Lemma insights_button_stays_shown_witness :
  let finished := {| role := Some "system"; content := Some "Interview complete";
                     audio := None; interviewComplete := true |} in
  let w0 := run [StartNewInterview (Some "42"); SocketOpen] (initialWorld true false) in
  let w1 := handleWebSocketMessage (Object finished) true w0 in
  let es := [SocketMessage (Object finished) true; ClickStart;
             MicrophoneSettled true; ClickStop; SendAudioTimer;
             TypeTextInput "thanks"; SubmitText] in
  insightsShown w1 /\ insightsShown (run es w1) /\
  isRecording (iv (startClick w1)) = true.
Proof.
  destruct insights_button_stays_shown as (H1 & H2 & H3).
  pose proof (H1 {| role := Some "system"; content := Some "Interview complete";
                    audio := None; interviewComplete := true |} true
                (run [StartNewInterview (Some "42"); SocketOpen] (initialWorld true false))
                eq_refl eq_refl eq_refl) as Hs.
  split; [exact Hs|]. split; [apply H2; [exact Hs|reflexivity]|].
  destruct (proj2 (H3 (handleWebSocketMessage
                         (Object {| role := Some "system";
                                    content := Some "Interview complete";
                                    audio := None; interviewComplete := true |})
                         true
                         (run [StartNewInterview (Some "42"); SocketOpen]
                            (initialWorld true false)))) eq_refl) as [E|[r E]].
  - exact E.
  - reflexivity.
Defined.

(** *** Mutual exclusion of submissions *)

Lemma sendAudioResume_cases a w :
  let w' := sendAudioResume a w in
  suspendedSendAudio (iv w') = suspendedSendAudio (iv w) /\
  ((isProcessingResponse (iv w') = false /\ sent (iv w') = sent (iv w)) \/
   (isProcessingResponse (iv w') = isProcessingResponse (iv w) /\
    exists m, sent (iv w') = (sent (iv w) ++ [m])%list)).
Proof.
  cbv zeta. destruct (noSpeech (Speech.getTranscription (speech w))) eqn:Hn.
  - rewrite sendAudioResume_noSpeech by exact Hn. world. cbn. auto.
  - destruct (isOpen (iv w)) eqn:Ho.
    + destruct (sendAudioResume_open a w Hn Ho) as (E & _). rewrite E. cbn.
      split; [reflexivity|]. right. eauto.
    + destruct (sendAudioResume_closed a w Hn Ho) as (E1 & E2 & E3 & _). auto.
Qed.

(** The guard with which both submission paths start. *)
Lemma rejected_while_processing w :
  isProcessingResponse (iv w) = true ->
  sendAudio w = w /\ handleTextSubmission w = w.
Proof.
  intros H. unfold sendAudio, handleTextSubmission. rewrite H.
  split; [reflexivity|]. now destruct (String.eqb _ "").
Qed.

Lemma guarded_inFlight w0 w :
  guarded w0 w ->
  inFlight w0 w <= 1 /\
  (inFlight w0 w = 1 <-> isProcessingResponse (iv w) = true).
Proof.
  intros (extra & E & H). unfold inFlight. rewrite E, length_app.
  replace (length (sent (iv w0)) + length extra - length (sent (iv w0)))
    with (length extra) by lia.
  destruct H as [(Hf & Hs & ->)|(Hf & Hl)].
  - rewrite Hs, Hf. simpl. split; [lia|]. split; [lia|discriminate].
  - rewrite Hl, Hf. split; [lia|]. split; auto.
Qed.

Lemma sendAudioResume_guarded a w0 w :
  (exists extra, sent (iv w) = (sent (iv w0) ++ extra)%list /\ extra = []) ->
  isProcessingResponse (iv w) = true ->
  suspendedSendAudio (iv w) = [] ->
  guarded w0 (sendAudioResume a w).
Proof.
  intros (extra & E & ->) Hf Hs.
  destruct (sendAudioResume_cases a w) as (E1 & [(E2 & E3)|(E2 & m & E3)]).
  - exists []. rewrite E3, E. split; [reflexivity|]. left. rewrite E1, Hs. auto.
  - exists [m]. rewrite E3, E, app_nil_r. split; [reflexivity|]. right.
    rewrite E1, Hs, E2, Hf. auto.
Qed.

Lemma sendAudio_guarded w0 w : guarded w0 w -> guarded w0 (sendAudio w).
Proof.
  intros H. destruct (isProcessingResponse (iv w)) eqn:Hf.
  - now rewrite (proj1 (rejected_while_processing w Hf)).
  - destruct H as (extra & E & [(_ & Hs & ->)|(Hf' & _)]); [|congruence].
    unfold sendAudio. rewrite Hf. cbv zeta. world.
    destruct (Audio.audioChunks (capture w)) as [|c l].
    + apply sendAudioResume_guarded; world; cbn; eauto.
    + exists []. world. cbn. rewrite Hs. split; [exact E|]. right. auto.
Qed.

Lemma audioEncoded_guarded b w0 w : guarded w0 w -> guarded w0 (audioEncoded b w).
Proof.
  intros H. unfold audioEncoded.
  destruct (suspendedSendAudio (iv w)) as [|c l] eqn:Hs; [exact H|].
  destruct H as (extra & E & [(_ & Hs' & _)|(Hf & Hl)]); [congruence|].
  rewrite Hs in Hl. simpl in Hl.
  assert (l = []) by (destruct l; [reflexivity|simpl in Hl; lia]). subst l.
  assert (extra = []) by (destruct extra; [reflexivity|simpl in Hl; lia]). subst extra.
  apply sendAudioResume_guarded; world; cbn; eauto.
Qed.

* What this task involves *
Take the entries above and transcribe them exactly as they stand.

* Finished exercise *
Lemma insights_button_stays_shown_witness :
  let finished := {| role := Some "system"; content := Some "Interview complete";
                     audio := None; interviewComplete := true |} in
  let w0 := run [StartNewInterview (Some "42"); SocketOpen] (initialWorld true false) in
  let w1 := handleWebSocketMessage (Object finished) true w0 in
  let es := [SocketMessage (Object finished) true; ClickStart;
             MicrophoneSettled true; ClickStop; SendAudioTimer;
             TypeTextInput "thanks"; SubmitText] in
  insightsShown w1 /\ insightsShown (run es w1) /\
  isRecording (iv (startClick w1)) = true.
Proof.
  destruct insights_button_stays_shown as (H1 & H2 & H3).
  pose proof (H1 {| role := Some "system"; content := Some "Interview complete";
                    audio := None; interviewComplete := true |} true
                (run [StartNewInterview (Some "42"); SocketOpen] (initialWorld true false))
                eq_refl eq_refl eq_refl) as Hs.
  split; [exact Hs|]. split; [apply H2; [exact Hs|reflexivity]|].
  destruct (proj2 (H3 (handleWebSocketMessage
                         (Object {| role := Some "system";
                                    content := Some "Interview complete";
                                    audio := None; interviewComplete := true |})
                         true
                         (run [StartNewInterview (Some "42"); SocketOpen]
                            (initialWorld true false)))) eq_refl) as [E|[r E]].
  - exact E.
  - reflexivity.
Defined.

(** *** Mutual exclusion of submissions *)

Lemma sendAudioResume_cases a w :
  let w' := sendAudioResume a w in
  suspendedSendAudio (iv w') = suspendedSendAudio (iv w) /\
  ((isProcessingResponse (iv w') = false /\ sent (iv w') = sent (iv w)) \/
   (isProcessingResponse (iv w') = isProcessingResponse (iv w) /\
    exists m, sent (iv w') = (sent (iv w) ++ [m])%list)).
Proof.
  cbv zeta. destruct (noSpeech (Speech.getTranscription (speech w))) eqn:Hn.
  - rewrite sendAudioResume_noSpeech by exact Hn. world. cbn. auto.
  - destruct (isOpen (iv w)) eqn:Ho.
    + destruct (sendAudioResume_open a w Hn Ho) as (E & _). rewrite E. cbn.
      split; [reflexivity|]. right. eauto.
    + destruct (sendAudioResume_closed a w Hn Ho) as (E1 & E2 & E3 & _). auto.
Qed.

(** The guard with which both submission paths start. *)
Lemma rejected_while_processing w :
  isProcessingResponse (iv w) = true ->
  sendAudio w = w /\ handleTextSubmission w = w.
Proof.
  intros H. unfold sendAudio, handleTextSubmission. rewrite H.
  split; [reflexivity|]. now destruct (String.eqb _ "").
Qed.

Lemma guarded_inFlight w0 w :
  guarded w0 w ->
  inFlight w0 w <= 1 /\
  (inFlight w0 w = 1 <-> isProcessingResponse (iv w) = true).
Proof.
  intros (extra & E & H). unfold inFlight. rewrite E, length_app.
  replace (length (sent (iv w0)) + length extra - length (sent (iv w0)))
    with (length extra) by lia.
  destruct H as [(Hf & Hs & ->)|(Hf & Hl)].
  - rewrite Hs, Hf. simpl. split; [lia|]. split; [lia|discriminate].
  - rewrite Hl, Hf. split; [lia|]. split; auto.
Qed.

Lemma sendAudioResume_guarded a w0 w :
  (exists extra, sent (iv w) = (sent (iv w0) ++ extra)%list /\ extra = []) ->
  isProcessingResponse (iv w) = true ->
  suspendedSendAudio (iv w) = [] ->
  guarded w0 (sendAudioResume a w).
Proof.
  intros (extra & E & ->) Hf Hs.
  destruct (sendAudioResume_cases a w) as (E1 & [(E2 & E3)|(E2 & m & E3)]).
  - exists []. rewrite E3, E. split; [reflexivity|]. left. rewrite E1, Hs. auto.
  - exists [m]. rewrite E3, E, app_nil_r. split; [reflexivity|]. right.
    rewrite E1, Hs, E2, Hf. auto.
Qed.

Lemma sendAudio_guarded w0 w : guarded w0 w -> guarded w0 (sendAudio w).
Proof.
  intros H. destruct (isProcessingResponse (iv w)) eqn:Hf.
  - now rewrite (proj1 (rejected_while_processing w Hf)).
  - destruct H as (extra & E & [(_ & Hs & ->)|(Hf' & _)]); [|congruence].
    unfold sendAudio. rewrite Hf. cbv zeta. world.
    destruct (Audio.audioChunks (capture w)) as [|c l].
    + apply sendAudioResume_guarded; world; cbn; eauto.
    + exists []. world. cbn. rewrite Hs. split; [exact E|]. right. auto.
Qed.

Lemma audioEncoded_guarded b w0 w : guarded w0 w -> guarded w0 (audioEncoded b w).
Proof.
  intros H. unfold audioEncoded.
  destruct (suspendedSendAudio (iv w)) as [|c l] eqn:Hs; [exact H|].
  destruct H as (extra & E & [(_ & Hs' & _)|(Hf & Hl)]); [congruence|].
  rewrite Hs in Hl. simpl in Hl.
  assert (l = []) by (destruct l; [reflexivity|simpl in Hl; lia]). subst l.
  assert (extra = []) by (destruct extra; [reflexivity|simpl in Hl; lia]). subst extra.
  apply sendAudioResume_guarded; world; cbn; eauto.
Qed.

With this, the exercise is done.